• Brief
How many lines in the listing include the string "right"? Reply with the number alone.

• Material for this exercise

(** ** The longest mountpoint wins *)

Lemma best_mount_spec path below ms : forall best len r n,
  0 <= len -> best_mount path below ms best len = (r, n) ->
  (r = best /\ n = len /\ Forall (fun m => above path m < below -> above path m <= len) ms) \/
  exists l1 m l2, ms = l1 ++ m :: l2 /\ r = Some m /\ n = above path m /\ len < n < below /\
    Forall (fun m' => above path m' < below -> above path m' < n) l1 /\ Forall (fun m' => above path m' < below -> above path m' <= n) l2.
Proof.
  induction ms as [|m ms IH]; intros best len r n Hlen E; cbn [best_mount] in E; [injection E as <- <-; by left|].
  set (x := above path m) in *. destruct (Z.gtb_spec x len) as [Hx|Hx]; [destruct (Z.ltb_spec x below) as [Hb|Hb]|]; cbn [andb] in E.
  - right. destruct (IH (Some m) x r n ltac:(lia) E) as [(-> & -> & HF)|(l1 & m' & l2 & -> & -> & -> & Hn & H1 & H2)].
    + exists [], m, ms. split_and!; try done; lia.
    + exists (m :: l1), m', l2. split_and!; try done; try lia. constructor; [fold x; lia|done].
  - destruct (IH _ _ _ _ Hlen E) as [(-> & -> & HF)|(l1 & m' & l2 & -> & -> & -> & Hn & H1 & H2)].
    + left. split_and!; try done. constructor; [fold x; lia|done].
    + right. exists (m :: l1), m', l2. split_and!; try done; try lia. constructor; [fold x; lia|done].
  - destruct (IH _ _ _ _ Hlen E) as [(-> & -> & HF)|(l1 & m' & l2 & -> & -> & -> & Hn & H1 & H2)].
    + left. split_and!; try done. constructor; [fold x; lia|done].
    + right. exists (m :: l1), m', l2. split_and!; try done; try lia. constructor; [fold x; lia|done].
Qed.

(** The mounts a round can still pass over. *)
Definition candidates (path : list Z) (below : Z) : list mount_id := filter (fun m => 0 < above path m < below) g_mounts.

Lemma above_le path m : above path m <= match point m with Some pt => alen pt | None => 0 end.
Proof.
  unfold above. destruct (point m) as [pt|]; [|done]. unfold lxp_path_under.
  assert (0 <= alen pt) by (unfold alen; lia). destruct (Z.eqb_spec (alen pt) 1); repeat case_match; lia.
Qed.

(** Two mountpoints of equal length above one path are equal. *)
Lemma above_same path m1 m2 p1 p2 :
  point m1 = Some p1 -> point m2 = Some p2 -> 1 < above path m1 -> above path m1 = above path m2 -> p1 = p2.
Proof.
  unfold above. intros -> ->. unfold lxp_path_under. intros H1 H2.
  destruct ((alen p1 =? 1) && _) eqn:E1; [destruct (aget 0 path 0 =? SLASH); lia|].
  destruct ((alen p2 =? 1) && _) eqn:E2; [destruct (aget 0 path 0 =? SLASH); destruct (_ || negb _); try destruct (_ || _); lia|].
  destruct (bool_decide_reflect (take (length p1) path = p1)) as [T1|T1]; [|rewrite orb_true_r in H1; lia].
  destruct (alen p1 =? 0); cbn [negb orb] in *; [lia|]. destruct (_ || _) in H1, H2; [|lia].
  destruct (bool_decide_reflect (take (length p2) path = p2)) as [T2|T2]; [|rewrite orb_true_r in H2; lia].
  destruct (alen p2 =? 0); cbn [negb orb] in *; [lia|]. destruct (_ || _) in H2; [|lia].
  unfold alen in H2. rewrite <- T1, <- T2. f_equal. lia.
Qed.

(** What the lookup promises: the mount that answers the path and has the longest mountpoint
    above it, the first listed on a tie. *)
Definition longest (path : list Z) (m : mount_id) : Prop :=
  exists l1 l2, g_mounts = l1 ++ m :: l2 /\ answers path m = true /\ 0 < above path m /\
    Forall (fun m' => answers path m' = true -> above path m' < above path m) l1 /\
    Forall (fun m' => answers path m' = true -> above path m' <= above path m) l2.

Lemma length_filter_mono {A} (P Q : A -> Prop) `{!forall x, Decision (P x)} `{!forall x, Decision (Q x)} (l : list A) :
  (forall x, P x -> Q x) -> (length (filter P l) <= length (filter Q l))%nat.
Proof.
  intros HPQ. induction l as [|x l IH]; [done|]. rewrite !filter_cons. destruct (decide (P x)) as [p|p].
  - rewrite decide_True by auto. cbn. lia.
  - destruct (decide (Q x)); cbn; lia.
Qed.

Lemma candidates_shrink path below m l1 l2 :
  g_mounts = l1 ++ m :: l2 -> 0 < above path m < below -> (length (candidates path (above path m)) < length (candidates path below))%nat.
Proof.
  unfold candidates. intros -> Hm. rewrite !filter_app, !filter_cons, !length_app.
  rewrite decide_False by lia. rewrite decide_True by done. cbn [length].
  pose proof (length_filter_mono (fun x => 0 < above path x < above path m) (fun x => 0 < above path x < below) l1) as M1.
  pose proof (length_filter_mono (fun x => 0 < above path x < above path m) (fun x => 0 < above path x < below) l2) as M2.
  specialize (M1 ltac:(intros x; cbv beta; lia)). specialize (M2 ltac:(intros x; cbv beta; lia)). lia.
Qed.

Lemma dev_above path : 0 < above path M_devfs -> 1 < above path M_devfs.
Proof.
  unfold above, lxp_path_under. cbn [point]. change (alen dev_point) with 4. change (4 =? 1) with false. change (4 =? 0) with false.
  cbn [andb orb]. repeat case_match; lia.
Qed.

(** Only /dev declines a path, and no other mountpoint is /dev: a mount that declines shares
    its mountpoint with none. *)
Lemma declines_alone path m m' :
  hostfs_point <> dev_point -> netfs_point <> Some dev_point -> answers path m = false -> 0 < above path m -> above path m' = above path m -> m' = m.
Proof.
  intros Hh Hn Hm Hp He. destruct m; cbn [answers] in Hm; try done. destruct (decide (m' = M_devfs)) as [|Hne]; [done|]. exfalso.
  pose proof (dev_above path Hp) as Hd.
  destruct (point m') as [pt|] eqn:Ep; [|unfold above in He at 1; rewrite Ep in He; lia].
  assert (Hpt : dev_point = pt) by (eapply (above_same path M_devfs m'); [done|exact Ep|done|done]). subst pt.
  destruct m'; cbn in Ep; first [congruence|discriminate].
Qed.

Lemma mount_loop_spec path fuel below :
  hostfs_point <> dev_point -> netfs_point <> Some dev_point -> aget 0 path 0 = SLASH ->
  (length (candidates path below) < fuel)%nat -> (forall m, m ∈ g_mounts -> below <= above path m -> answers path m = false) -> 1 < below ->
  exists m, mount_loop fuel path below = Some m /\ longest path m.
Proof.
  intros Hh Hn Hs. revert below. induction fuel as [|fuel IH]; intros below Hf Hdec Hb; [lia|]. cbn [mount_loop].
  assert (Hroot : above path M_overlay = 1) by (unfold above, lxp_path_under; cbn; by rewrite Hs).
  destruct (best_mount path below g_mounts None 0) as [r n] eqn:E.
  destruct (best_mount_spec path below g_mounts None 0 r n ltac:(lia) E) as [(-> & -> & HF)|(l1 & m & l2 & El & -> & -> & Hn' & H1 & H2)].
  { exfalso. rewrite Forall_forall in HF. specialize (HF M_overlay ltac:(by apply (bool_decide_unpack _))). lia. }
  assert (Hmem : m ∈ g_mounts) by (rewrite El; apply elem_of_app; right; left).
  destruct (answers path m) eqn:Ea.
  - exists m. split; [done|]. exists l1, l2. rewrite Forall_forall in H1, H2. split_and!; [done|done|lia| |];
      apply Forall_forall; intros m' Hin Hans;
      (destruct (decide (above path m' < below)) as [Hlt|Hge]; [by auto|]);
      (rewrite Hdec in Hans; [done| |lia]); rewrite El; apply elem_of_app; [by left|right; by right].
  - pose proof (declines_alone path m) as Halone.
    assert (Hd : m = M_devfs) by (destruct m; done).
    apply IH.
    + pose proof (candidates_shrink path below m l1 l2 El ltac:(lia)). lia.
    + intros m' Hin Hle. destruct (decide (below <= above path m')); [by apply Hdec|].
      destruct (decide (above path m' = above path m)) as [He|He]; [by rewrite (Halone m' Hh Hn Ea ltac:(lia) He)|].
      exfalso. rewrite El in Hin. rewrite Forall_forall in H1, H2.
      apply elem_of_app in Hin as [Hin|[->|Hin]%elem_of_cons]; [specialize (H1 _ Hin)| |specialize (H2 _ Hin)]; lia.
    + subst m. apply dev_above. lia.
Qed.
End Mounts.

---

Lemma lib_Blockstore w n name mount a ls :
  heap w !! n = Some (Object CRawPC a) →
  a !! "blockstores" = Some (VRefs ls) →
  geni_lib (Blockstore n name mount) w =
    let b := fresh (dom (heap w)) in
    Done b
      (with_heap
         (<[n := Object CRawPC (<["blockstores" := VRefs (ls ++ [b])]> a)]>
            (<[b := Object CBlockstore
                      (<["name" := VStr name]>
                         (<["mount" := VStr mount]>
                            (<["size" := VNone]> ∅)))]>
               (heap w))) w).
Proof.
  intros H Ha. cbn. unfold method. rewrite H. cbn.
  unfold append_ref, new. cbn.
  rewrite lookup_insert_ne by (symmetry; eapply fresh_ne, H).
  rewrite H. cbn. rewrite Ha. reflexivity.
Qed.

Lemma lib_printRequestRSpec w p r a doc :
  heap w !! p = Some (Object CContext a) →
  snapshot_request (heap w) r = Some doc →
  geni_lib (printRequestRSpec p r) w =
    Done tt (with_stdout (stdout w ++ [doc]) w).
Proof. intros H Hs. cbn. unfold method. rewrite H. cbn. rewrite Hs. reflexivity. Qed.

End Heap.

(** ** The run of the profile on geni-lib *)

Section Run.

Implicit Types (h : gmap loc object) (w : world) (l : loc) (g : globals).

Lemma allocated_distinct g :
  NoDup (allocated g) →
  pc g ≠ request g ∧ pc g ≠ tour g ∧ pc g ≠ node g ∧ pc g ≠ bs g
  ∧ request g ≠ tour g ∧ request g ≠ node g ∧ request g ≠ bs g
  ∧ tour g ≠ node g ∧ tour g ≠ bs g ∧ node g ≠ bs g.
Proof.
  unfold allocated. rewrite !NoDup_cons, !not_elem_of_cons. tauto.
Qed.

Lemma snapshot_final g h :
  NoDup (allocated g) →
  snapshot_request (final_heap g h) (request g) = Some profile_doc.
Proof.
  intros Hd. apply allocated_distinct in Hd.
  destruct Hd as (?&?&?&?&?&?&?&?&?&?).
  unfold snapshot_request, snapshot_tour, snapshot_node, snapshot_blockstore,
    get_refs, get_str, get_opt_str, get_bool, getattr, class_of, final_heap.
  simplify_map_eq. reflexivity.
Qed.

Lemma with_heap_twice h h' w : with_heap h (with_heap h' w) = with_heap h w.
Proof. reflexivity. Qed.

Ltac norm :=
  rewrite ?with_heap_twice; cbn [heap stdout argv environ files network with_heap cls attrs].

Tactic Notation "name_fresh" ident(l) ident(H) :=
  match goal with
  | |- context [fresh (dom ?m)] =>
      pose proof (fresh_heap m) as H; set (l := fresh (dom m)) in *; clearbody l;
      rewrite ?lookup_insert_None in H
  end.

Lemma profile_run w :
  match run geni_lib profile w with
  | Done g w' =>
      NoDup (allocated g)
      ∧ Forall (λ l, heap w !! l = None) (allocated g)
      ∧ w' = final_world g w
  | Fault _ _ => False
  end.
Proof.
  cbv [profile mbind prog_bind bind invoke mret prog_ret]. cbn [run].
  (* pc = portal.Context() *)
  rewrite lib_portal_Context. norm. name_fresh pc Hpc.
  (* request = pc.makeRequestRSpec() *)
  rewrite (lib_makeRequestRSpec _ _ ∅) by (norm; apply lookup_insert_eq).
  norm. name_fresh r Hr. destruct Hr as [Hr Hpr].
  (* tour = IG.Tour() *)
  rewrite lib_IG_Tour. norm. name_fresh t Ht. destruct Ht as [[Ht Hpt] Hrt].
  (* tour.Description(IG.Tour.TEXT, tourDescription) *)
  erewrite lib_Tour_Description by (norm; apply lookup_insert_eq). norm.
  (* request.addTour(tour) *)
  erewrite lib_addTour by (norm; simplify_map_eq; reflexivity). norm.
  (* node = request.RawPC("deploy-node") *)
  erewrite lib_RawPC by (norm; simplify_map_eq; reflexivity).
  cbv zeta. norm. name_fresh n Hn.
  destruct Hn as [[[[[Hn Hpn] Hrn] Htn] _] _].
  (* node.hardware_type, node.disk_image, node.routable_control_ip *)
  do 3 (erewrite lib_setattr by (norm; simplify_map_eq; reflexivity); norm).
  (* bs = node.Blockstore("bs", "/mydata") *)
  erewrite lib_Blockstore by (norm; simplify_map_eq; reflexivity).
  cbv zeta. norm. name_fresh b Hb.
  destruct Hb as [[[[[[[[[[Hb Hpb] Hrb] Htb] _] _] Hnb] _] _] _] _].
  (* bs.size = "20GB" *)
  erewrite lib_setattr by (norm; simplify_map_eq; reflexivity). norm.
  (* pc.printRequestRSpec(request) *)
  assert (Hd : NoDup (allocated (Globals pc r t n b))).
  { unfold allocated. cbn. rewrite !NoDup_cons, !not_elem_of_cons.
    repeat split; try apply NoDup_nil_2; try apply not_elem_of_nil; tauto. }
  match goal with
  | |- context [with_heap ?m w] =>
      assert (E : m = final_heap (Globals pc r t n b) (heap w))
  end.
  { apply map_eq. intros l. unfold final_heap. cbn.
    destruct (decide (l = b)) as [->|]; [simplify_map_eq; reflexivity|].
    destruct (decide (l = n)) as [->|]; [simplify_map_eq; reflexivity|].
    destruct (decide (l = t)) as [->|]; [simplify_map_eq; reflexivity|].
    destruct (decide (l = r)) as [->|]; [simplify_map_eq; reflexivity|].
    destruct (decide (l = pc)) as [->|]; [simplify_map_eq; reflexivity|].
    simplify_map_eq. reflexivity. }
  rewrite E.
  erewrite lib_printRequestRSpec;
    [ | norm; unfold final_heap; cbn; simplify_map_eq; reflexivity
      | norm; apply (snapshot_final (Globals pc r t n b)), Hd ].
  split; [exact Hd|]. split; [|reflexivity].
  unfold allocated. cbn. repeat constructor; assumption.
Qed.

---

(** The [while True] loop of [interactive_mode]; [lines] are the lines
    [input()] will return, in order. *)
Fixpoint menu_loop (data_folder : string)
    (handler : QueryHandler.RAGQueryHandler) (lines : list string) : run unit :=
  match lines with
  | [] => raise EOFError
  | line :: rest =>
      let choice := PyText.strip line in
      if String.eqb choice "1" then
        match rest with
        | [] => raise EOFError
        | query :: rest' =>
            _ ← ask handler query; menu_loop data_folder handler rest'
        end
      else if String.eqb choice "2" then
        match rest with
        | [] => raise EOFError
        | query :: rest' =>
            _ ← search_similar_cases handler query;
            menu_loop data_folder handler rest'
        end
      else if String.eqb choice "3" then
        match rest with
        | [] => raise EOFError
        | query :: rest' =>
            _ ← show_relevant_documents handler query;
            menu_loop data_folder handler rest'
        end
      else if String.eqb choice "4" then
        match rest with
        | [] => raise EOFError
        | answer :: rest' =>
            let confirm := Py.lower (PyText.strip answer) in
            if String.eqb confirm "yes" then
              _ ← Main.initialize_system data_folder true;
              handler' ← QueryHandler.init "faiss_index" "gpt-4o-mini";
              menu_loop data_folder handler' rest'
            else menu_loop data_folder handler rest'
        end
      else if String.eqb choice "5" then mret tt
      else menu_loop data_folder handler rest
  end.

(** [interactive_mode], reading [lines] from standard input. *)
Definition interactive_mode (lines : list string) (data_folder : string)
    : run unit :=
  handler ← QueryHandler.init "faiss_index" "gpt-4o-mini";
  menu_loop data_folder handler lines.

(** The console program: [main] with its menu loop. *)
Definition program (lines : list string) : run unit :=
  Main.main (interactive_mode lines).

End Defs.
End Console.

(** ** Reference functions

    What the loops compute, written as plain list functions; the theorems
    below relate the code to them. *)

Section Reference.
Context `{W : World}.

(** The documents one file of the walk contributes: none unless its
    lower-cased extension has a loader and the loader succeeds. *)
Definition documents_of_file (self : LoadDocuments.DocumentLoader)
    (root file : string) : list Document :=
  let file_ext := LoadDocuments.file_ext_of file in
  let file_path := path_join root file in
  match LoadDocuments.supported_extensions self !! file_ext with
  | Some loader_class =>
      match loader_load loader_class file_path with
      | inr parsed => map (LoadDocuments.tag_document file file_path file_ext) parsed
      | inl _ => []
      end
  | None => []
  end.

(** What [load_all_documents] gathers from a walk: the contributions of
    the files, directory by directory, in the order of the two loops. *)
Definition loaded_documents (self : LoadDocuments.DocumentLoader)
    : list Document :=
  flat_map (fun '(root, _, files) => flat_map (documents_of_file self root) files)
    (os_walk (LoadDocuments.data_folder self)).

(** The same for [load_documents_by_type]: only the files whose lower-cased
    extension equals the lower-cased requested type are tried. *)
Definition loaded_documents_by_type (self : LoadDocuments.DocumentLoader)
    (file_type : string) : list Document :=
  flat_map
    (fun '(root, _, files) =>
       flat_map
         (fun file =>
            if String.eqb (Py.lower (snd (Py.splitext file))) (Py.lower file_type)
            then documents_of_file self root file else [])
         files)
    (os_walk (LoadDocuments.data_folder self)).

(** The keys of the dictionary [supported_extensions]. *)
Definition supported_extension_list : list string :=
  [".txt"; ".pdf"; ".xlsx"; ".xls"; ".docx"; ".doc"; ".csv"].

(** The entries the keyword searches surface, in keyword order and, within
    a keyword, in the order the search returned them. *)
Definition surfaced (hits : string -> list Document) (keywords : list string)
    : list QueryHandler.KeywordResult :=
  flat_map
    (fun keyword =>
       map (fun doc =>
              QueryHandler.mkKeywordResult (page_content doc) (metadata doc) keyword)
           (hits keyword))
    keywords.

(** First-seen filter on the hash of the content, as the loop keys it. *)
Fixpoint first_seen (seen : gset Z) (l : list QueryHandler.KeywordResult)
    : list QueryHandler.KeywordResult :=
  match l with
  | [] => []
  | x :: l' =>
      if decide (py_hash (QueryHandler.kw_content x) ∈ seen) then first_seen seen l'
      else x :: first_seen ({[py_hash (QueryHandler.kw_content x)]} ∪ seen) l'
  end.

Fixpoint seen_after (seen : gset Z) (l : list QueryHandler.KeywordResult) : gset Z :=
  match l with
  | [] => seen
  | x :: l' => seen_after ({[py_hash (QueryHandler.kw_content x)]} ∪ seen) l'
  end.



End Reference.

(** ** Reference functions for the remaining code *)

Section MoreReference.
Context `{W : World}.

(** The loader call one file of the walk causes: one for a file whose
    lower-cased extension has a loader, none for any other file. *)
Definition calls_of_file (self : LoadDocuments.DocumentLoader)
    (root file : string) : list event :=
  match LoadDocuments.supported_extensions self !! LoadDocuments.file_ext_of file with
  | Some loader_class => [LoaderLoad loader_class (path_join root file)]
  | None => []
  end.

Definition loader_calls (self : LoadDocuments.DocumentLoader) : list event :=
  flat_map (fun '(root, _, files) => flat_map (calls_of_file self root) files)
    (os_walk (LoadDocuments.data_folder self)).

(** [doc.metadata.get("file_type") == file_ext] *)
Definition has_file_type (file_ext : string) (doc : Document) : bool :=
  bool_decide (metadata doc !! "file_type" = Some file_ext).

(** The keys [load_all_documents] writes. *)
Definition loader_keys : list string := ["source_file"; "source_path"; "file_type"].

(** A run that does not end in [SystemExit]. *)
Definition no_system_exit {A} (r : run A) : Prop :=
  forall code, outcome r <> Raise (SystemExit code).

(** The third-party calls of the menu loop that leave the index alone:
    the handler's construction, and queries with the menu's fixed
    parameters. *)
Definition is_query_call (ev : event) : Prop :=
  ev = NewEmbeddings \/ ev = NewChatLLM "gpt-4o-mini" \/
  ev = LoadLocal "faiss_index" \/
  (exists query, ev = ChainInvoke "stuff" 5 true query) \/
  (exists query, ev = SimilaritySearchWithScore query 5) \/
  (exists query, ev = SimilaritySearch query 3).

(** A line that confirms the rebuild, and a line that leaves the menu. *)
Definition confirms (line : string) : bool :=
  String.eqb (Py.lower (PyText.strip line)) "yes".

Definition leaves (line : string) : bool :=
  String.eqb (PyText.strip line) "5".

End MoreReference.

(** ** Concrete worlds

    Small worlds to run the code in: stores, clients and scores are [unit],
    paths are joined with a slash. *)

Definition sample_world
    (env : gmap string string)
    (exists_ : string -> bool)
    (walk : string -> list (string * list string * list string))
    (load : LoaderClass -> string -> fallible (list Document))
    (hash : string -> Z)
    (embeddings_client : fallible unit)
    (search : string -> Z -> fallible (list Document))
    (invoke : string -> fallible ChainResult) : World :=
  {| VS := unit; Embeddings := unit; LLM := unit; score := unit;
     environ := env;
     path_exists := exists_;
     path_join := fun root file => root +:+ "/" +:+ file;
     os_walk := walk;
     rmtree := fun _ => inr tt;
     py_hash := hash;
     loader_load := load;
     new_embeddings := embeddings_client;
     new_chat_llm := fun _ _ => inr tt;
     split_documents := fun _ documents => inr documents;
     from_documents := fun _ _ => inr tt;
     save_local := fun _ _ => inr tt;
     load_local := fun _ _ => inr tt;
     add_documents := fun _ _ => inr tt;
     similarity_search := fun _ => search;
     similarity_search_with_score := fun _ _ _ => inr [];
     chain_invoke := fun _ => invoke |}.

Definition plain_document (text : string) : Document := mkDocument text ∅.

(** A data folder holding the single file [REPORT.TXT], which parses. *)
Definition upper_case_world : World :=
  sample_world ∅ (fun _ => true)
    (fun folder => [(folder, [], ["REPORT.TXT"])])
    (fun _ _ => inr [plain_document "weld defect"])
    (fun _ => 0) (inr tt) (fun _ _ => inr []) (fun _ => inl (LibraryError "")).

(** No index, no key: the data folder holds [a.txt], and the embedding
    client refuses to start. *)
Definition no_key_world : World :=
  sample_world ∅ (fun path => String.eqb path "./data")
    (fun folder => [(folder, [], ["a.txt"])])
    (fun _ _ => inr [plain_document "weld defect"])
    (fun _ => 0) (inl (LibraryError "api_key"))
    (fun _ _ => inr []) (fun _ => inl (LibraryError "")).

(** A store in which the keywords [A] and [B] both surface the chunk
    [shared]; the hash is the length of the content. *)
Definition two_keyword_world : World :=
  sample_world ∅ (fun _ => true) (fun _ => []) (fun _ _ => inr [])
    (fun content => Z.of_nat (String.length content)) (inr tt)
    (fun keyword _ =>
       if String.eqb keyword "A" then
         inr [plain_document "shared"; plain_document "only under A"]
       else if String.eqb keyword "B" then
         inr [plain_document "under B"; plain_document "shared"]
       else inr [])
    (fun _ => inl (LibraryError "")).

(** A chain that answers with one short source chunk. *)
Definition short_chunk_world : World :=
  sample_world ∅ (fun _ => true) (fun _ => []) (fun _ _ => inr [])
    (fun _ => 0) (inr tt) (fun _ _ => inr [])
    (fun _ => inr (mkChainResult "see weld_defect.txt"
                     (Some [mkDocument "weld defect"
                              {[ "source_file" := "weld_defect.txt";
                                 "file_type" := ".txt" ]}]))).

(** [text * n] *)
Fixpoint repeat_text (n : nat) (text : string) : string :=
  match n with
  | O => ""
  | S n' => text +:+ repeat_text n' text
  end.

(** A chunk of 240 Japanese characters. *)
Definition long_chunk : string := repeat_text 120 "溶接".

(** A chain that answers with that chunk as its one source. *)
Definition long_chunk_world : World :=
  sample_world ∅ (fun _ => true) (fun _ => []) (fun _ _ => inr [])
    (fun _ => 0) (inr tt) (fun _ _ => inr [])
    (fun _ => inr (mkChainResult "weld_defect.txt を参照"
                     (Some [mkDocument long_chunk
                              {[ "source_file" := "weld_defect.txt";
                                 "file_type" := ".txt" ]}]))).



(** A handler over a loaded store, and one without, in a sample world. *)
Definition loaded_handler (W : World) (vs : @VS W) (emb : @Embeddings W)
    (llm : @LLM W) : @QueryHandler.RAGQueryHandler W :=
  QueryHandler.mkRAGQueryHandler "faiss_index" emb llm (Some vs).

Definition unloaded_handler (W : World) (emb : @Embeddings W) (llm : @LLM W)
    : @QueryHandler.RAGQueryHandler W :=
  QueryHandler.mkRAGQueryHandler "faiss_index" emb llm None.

• Answer to the problem
5